UCLA Medical Center shreds hospital paper chase with mobile, wireless access to comprehensive patient data

Real-Time Medicine Via PDA and Smart Phone Improves Care, Cuts Costs

LOS ANGELES, Oct. 25, 2005 -- UCLA Medical Center is piloting a mobile, wireless patient information retrieval system that gives physicians instant access from throughout the hospital and around the world to real-time patient data via wireless Personal Digital Assistants (PDAs) and cellular smart phones. The Global Care Quest system, or GCQ, is intended to improve access to patient data, save health care workers time, trim the cost of care and tighten patient safety standards.

At UCLA, GCQ integrates with digital medical records, bedside charting and laboratory results, to create the most comprehensive digital medical data storage and retrieval system of its kind. This state-of-the-art software solution advances existing technology by offering -- for the first time -- PDA and cellular smart phone access to real-time data from bedside ICU monitors, as well as X-ray and CT/MRI scan imaging studies. Physicians can access medical data throughout the medical center via the hospital's wireless network (Wi-Fi or 802.11b), and remotely, outside the hospital, through high-speed cellular network connections (1xRTT, EV-DO, EDGE).
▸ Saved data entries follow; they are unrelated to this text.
(* ===== verification/Argparse.v ===== *)
(** * Command line parsing

    [argparse.c] and the accessors of [mmargparse.h]: recognition and lookup
    of options, conversion of values, processing of short and long options and
    the main loop.  What the code does besides returning a value (calls of the
    callback, values stored, text printed) is a log of events.  [None] is a
    read past the end of a string. *)

From S2P Require Import Prelude CStr.

Definition MM_OPT_NOVAL : Z := 0x00.
Definition MM_OPT_OPTVAL : Z := 0x01.
Definition MM_OPT_NEEDVAL : Z := 0x02.
Definition MM_OPT_REQMASK : Z := 0x03.
Definition MM_OPT_STR : Z := 0x00.
Definition MM_OPT_INT : Z := 0x10.
Definition MM_OPT_LLONG : Z := 0x20.
Definition MM_OPT_UINT : Z := 0x90.
Definition MM_OPT_ULLONG : Z := 0xA0.
Definition MM_OPT_TYPEMASK : Z := 0xF0.
Definition MM_OPT_FILEPATH : Z := 0x100.
Definition MM_OPT_DIRPATH : Z := 0x200.

Definition MM_ARGPARSE_ERROR : Z := -1.
Definition MM_ARGPARSE_STOP : Z := -2.
Definition MM_ARGPARSE_COMPLETE : Z := -3.
Definition MM_ARG_PARSER_NOEXIT : Z := 1.
Definition MM_ARG_PARSER_COMPLETION : Z := 2.
Definition MM_ARG_OPT_COMPLETION : Z := 1.

Definition ERANGE : Z := 34.

Inductive mm_arg_val :=
| ValStr (str : option cstr)
| ValInt (i : Z) | ValLlong (ll : Z) | ValUint (ui : Z) | ValUllong (ull : Z).

(** [opt_ptr] tells whether [val.sptr] is set. *)
Record mm_arg_opt := mk_opt {
  opt_name : option cstr;
  opt_flags : Z;
  opt_defval : option cstr;
  opt_ptr : bool;
  opt_desc : option cstr
}.

Inductive event :=
| EvCallback (opt : mm_arg_opt) (val : mm_arg_val) (state : Z)
| EvSet (opt : mm_arg_opt) (val : mm_arg_val)
| EvHelp
| EvError
| EvCandidate (line : cstr)
| EvCompletePath (arg : option cstr) (type_mask : Z).

Abbreviation log := (list event).

(** The callback may answer according to what happened before. *)
Record mm_arg_parser := mk_parser {
  p_flags : Z;
  optv : list mm_arg_opt;
  p_cb : option (log -> mm_arg_opt -> mm_arg_val -> Z -> Z)
}.

(** ** Option names *)

Definition mm_arg_opt_get_key (opt : mm_arg_opt) : option Z :=
  name ← opt_name opt;
  sep ← peek name 1;
  if bool_decide (sep = "|"%char) || bool_decide (sep = NUL)
  then c ← peek name 0; Some (code c) else Some 0.

(** The inner result is [None] for a null pointer. *)
Definition mm_arg_opt_get_name (opt : mm_arg_opt) : option (option cstr) :=
  name ← opt_name opt;
  sep ← peek name 1;
  if bool_decide (sep = NUL) then Some None
  else Some (Some (drop (if bool_decide (sep = "|"%char) then 2 else 0) name)).

Definition mm_arg_opt_get_type (opt : mm_arg_opt) : Z := Z.land (opt_flags opt) MM_OPT_TYPEMASK.

Definition reqflags (opt : mm_arg_opt) : Z := Z.land (opt_flags opt) MM_OPT_REQMASK.

Fixpoint get_first_token_length (str : cstr) (breakch : ascii) : nat :=
  match str with
  | [] => 0
  | ch :: str' => if bool_decide (ch = breakch) then 0 else S (get_first_token_length str' breakch)
  end.

Definition is_valid_short_opt_key (ch : Z) : bool :=
  ((97 <=? ch) && (ch <=? 122)) || ((65 <=? ch) && (ch <=? 90)).

(** The index where the scan stops, or [None] for an invalid character. *)
Fixpoint scan_long_name (name : cstr) (stop_at_equal : bool) (i : nat) : option nat :=
  match name with
  | [] => Some i
  | ch :: name' =>
      if is_lower ch || is_digit ch || bool_decide (ch = "-"%char)
      then scan_long_name name' stop_at_equal (S i)
      else if bool_decide (ch = "="%char) && stop_at_equal then Some i
      else None
  end.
"With functions far beyond pagers and voice-only cell phones, this represents the next generation of wireless medical communication. In the future, we see every physician carrying a personal wireless information device that provides real-time access to complete patient data. These tools hold the promise to improve the quality and safety of patient care, avoid medical errors, and enhance cost-effectiveness. By using GCQ to automate routine and cumbersome paperwork, physicians and other healthcare workers will save time so that they can concentrate on taking care of patients," said Dr. Neil Martin, professor and chief of neurosurgery at the David Geffen School of Medicine at UCLA and co-developer of the GCQ system.

"I see this technology as evolving into a seamless integration of information technology and increasing volumes of patient data. Some day patients themselves will be able to access their own records and share them with their different healthcare providers," said Dr. Albin Gritsch, associate professor of urology and surgical director of the kidney transplant program at UCLA.

"As intensivists, we need to deliver right care, right away," said Dr. Paul Vespa, associate clinical professor and director of neurocritical care at UCLA. "Given the shortage of intensivists, technologies such as GCQ are invaluable in extending the reach of our care by allowing us to respond instantly to emergencies from any location 24 hours a day, seven days a week."

The GCQ system integrates with hospital and clinical information systems through wireless networks accessible on both Palm OS and Pocket PC (Windows Mobile) devices, as well as standard MS Windows-based desktop and Tablet computers. Patient privacy is protected through use of authentication codes and data encryption that meets standards set by the Health Insurance Portability and Accountability Act.

Researchers in the UCLA Division of Neurosurgery's Brain Monitoring and Modeling Lab developed the GCQ system under the direction of Valeriy Nenov, professor of neurosurgery, and Farzad Buxey, senior software developer.

Global Care Quest Inc. is a privately held medical software company based in Los Angeles that has recently been funded by Lexington Ventures. As inventors and developers of this technology, Martin, Nenov and Buxey are founders and equity holders in the firm. The company has plans to commercialize the technology through a license agreement with UCLA. More information is available online at

UCLA Medical Center Computing Services and Health Information Technology Services developed the digital medical record storage system. CliniComp International's bedside charting system and the GE Medical Systems PACS picture archiving system help complete the data package. An order entry system developed at UCLA is expected to be operational later this year.

Physicians in the UCLA Departments of Anesthesiology, Medicine, Pediatrics, Surgery and Urology at the David Geffen School of Medicine are currently using Global Care Quest. In addition, several major hospitals in the United States and Australia are considering GCQ installations.